» **Your task**
Reading the records below, find how many lines include the word "attempt" and give that number alone.

» **Available records**
________

(** * Prompt template filling: field extraction, composition, section split

    A shallow embedding of the three text routines of the prompt catalogue
    front end ([extractFields], [buildPrompt], [parsePromptSections]) and the
    properties that its specification states about them.

    JavaScript strings are sequences of UTF-16 code units; none of the regular
    expressions of the source carries the [u] flag, so every one of them works
    on code units.  A string is therefore a [list Z] of code units. *)

From Stdlib Require Import ZArith List Lia Bool String Ascii Decimal DecimalNat DecimalString.
From stdpp Require Import base option list gmap.
Import ListNotations.

Local Open Scope Z_scope.

(* ===================================================================== *)
(** ** Strings *)
(* ===================================================================== *)

Abbreviation jsstring := (list Z).

Module Lit.
(** String literals of the source are written as UTF-8 text and decoded to
    UTF-16 code units. *)

Definition bytes (s : string) : list Z :=
  List.map (fun a => Z.of_N (N_of_ascii a)) (list_ascii_of_string s).

Fixpoint decodeUtf8 (bs : list Z) : list Z :=
  match bs with
  | [] => []
  | b :: r =>
      if b <? 0x80 then b :: decodeUtf8 r
      else if b <? 0xE0 then
        match r with
        | b2 :: r2 => ((b mod 32) * 64 + b2 mod 64) :: decodeUtf8 r2
        | _ => []
        end
      else if b <? 0xF0 then
        match r with
        | b2 :: b3 :: r3 =>
            ((b mod 16) * 4096 + (b2 mod 64) * 64 + b3 mod 64) :: decodeUtf8 r3
        | _ => []
        end
      else
        match r with
        | b2 :: b3 :: b4 :: r4 =>
            ((b mod 8) * 262144 + (b2 mod 64) * 4096 + (b3 mod 64) * 64 + b4 mod 64)
              :: decodeUtf8 r4
        | _ => []
        end
  end.

Definition toUtf16 (cp : Z) : list Z :=
  if cp <? 0x10000 then [cp]
  else let v := cp - 0x10000 in [0xD800 + v / 1024; 0xDC00 + v mod 1024].

Definition js (s : string) : jsstring := flat_map toUtf16 (decodeUtf8 (bytes s)).
End Lit.

Abbreviation js := Lit.js.

(** Code units that the source names. *)
Definition LF : Z := 10.           (* "\n" *)
Definition DOLLAR : Z := 36.       (* "$" *)
Definition AMP : Z := 38.          (* "&" *)
Definition QUOTE : Z := 39.        (* "'" *)
Definition SLASH : Z := 47.        (* "/" *)
Definition HYPHEN : Z := 45.       (* "-" *)
Definition COLON : Z := 58.        (* ":" *)
Definition LBRACK : Z := 91.       (* "[" *)
Definition RBRACK : Z := 93.       (* "]" *)
Definition BACKTICK : Z := 96.     (* "`" *)
Definition LBRACE : Z := 123.      (* "{" *)
Definition RBRACE : Z := 125.      (* "}" *)
Definition REFMARK : Z := 0x203B.  (* U+203B reference mark *)
Definition MIDDOT : Z := 0x30FB.   (* U+30FB katakana middle dot *)
Definition LLENT : Z := 0x3010.    (* U+3010 left black lenticular bracket *)
Definition RLENT : Z := 0x3011.    (* U+3011 right black lenticular bracket *)
Definition REI : Z := 0x4F8B.      (* U+4F8B, the example marker *)
Definition FWCOLON : Z := 0xFF1A.  (* U+FF1A fullwidth colon *)

(** [WhiteSpace] and [LineTerminator] of ECMAScript: what [trim] removes and
    what [\s] matches. *)
Definition isWhiteSpace (c : Z) : bool :=
  (c =? 9) || (c =? 10) || (c =? 11) || (c =? 12) || (c =? 13) || (c =? 32)
  || (c =? 0xA0) || (c =? 0x1680) || ((0x2000 <=? c) && (c <=? 0x200A))
  || (c =? 0x2028) || (c =? 0x2029) || (c =? 0x202F) || (c =? 0x205F)
  || (c =? 0x3000) || (c =? 0xFEFF).

Fixpoint trimStart (s : jsstring) : jsstring :=
  match s with
  | c :: s' => if isWhiteSpace c then trimStart s' else s
  | [] => []
  end.

Definition trimEnd (s : jsstring) : jsstring := rev (trimStart (rev s)).

(** [String.prototype.trim] *)
Definition trim (s : jsstring) : jsstring := trimEnd (trimStart s).

(** [s.substring(a, b)]: the arguments are swapped when [a > b] and clamped
    to the length. *)
Definition substring (s : jsstring) (a b : nat) : jsstring :=
  let lo := Nat.min a b in
  let hi := Nat.max a b in
  firstn (hi - lo) (skipn lo s).

(** [s.lastIndexOf(c, from)] for a one-unit search string: the largest index
    [k <= from] with [s[k] = c], and [-1] when there is none. *)
Fixpoint lastIndexOf (s : jsstring) (c : Z) (from : nat) : Z :=
  if nth from s (-1) =? c then Z.of_nat from
  else match from with
       | O => -1
       | S k => lastIndexOf s c k
       end.

(** [s.startsWith(p)] *)
Fixpoint startsWith (s p : jsstring) {struct p} : bool :=
  match p, s with
  | [], _ => true
  | a :: p', b :: s' => (a =? b) && startsWith s' p'
  | _ :: _, [] => false
  end.

(** [s.includes(c)] for a one-unit search string. *)
Definition includes (s : jsstring) (c : Z) : bool := existsb (Z.eqb c) s.

(** Decimal rendering of a number inside a template literal. *)
Definition numberToString (n : nat) : jsstring :=
  Lit.bytes (NilZero.string_of_uint (Nat.to_uint n)).

(** JavaScript truthiness of a string: only the empty string is falsy. *)
Definition truthy (s : jsstring) : bool :=
  match s with [] => false | _ => true end.

(** [a || b] on strings. *)
Definition orElse (a b : jsstring) : jsstring := if truthy a then a else b.

(* ===================================================================== *)
(** ** extractFields *)
(* ===================================================================== *)

(** [FormField].  The file [App.tsx] has the same [extractFields] and
    [buildPrompt] without the member [hint], and no section split; the
    fuller variant is the one embedded here. *)
Record FormField := mkField {
  id : jsstring;
  label : jsstring;
  placeholder : jsstring;
  hint : jsstring;
  original : jsstring
}.

(** The token pattern [/[\[{]([^\]{}]+)[\]}]/g]. *)

Definition isOpener (c : Z) : bool := (c =? LBRACK) || (c =? LBRACE).
Definition isCloser (c : Z) : bool := (c =? RBRACK) || (c =? RBRACE).
(** The class [[^\]{}]]: note that "[" belongs to it. *)
Definition isInner (c : Z) : bool :=
  negb ((c =? RBRACK) || (c =? LBRACE) || (c =? RBRACE)).

(** The greedy run [[^\]{}]*] at the head of [s], and what follows it. *)
Fixpoint spanInner (s : jsstring) : jsstring * jsstring :=
  match s with
  | c :: s' =>
      if isInner c then let (run, rest) := spanInner s' in (c :: run, rest)
      else ([], s)
  | [] => ([], [])
  end.

(** One attempt of the pattern at the head of [s]: [(match[0], match[1])].
    After the greedy run the next unit is the end of the input or one of
    "]", "{", "}"; giving units of the run back cannot help, because the unit
    that would then have to be a closer is a unit of the run.  So the attempt
    succeeds exactly when the run is not empty and a closer follows it. *)
Definition matchAt (s : jsstring) : option (jsstring * jsstring) :=
  match s with
  | o :: s1 =>
      if isOpener o then
        match spanInner s1 with
        | (c0 :: run, c :: _) =>
            if isCloser c then Some (o :: (c0 :: run) ++ [c], c0 :: run) else None
        | _ => None
        end
      else None
  | [] => None
  end.

Arguments matchAt : simpl never.

(** The search of [regex.exec]: the first position, from the head of [s]
    (which is at index [idx] of the subject), where an attempt succeeds. *)
Fixpoint execFrom (s : jsstring) (idx : nat) : option (nat * jsstring * jsstring) :=
  match matchAt s with
  | Some (m0, m1) => Some (idx, m0, m1)
  | None =>
      match s with
      | [] => None
      | _ :: s' => execFrom s' (S idx)
      end
  end.

(** [regex.exec(content)] with the given [lastIndex]:
    [(match.index, match[0], match[1])], or [None] for [null]. *)
Definition regexExec (content : jsstring) (lastIndex : nat)
  : option (nat * jsstring * jsstring) :=
  execFrom (skipn lastIndex content) lastIndex.

(** [/^[①-⑩\d]/.test(inner)] *)
Definition startsWithEnumerator (inner : jsstring) : bool :=
  match inner with
  | c :: _ => ((0x2460 <=? c) && (c <=? 0x2469)) || ((48 <=? c) && (c <=? 57))
  | [] => false
  end.

Definition JOUKEN : jsstring := Eval vm_compute in js "条件".
Definition SHUTSURYOKU : jsstring := Eval vm_compute in js "出力形式".
Definition NYUURYOKU : jsstring := Eval vm_compute in js "入力".
Definition REI_FW : jsstring := Eval vm_compute in js "例：".
Definition REI_ASCII : jsstring := Eval vm_compute in js "例:".

(** The two [continue] tests of the loop. *)
Definition excluded (inner : jsstring) : bool :=
  startsWithEnumerator inner
  || bool_decide (inner = JOUKEN) || bool_decide (inner = SHUTSURYOKU).

(** [.replace(/^[-\-・※【】]/, "")] *)
Definition stripLeadingMarker (s : jsstring) : jsstring :=
  match s with
  | c :: s' =>
      if (c =? HYPHEN) || (c =? MIDDOT) || (c =? REFMARK) || (c =? LLENT) || (c =? RLENT)
      then s' else s
  | [] => []
  end.

(** [.replace(/[：:]$/, "")] *)
Definition stripTrailingColon (s : jsstring) : jsstring :=
  match rev s with
  | c :: r => if (c =? FWCOLON) || (c =? COLON) then rev r else s
  | [] => s
  end.

(** [.replace(/^例[：:]/, "")] *)
Definition stripExampleMarker (s : jsstring) : jsstring :=
  match s with
  | a :: b :: s' =>
      if (a =? REI) && ((b =? FWCOLON) || (b =? COLON)) then s' else s
  | _ => s
  end.

Definition beforeBracket (content : jsstring) (index : nat) : jsstring :=
  let lineStart := Z.to_nat (lastIndexOf content LF index + 1) in
  trim (stripTrailingColon (stripLeadingMarker
          (trim (substring content lineStart index)))).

________

» **Solution to the problem**
3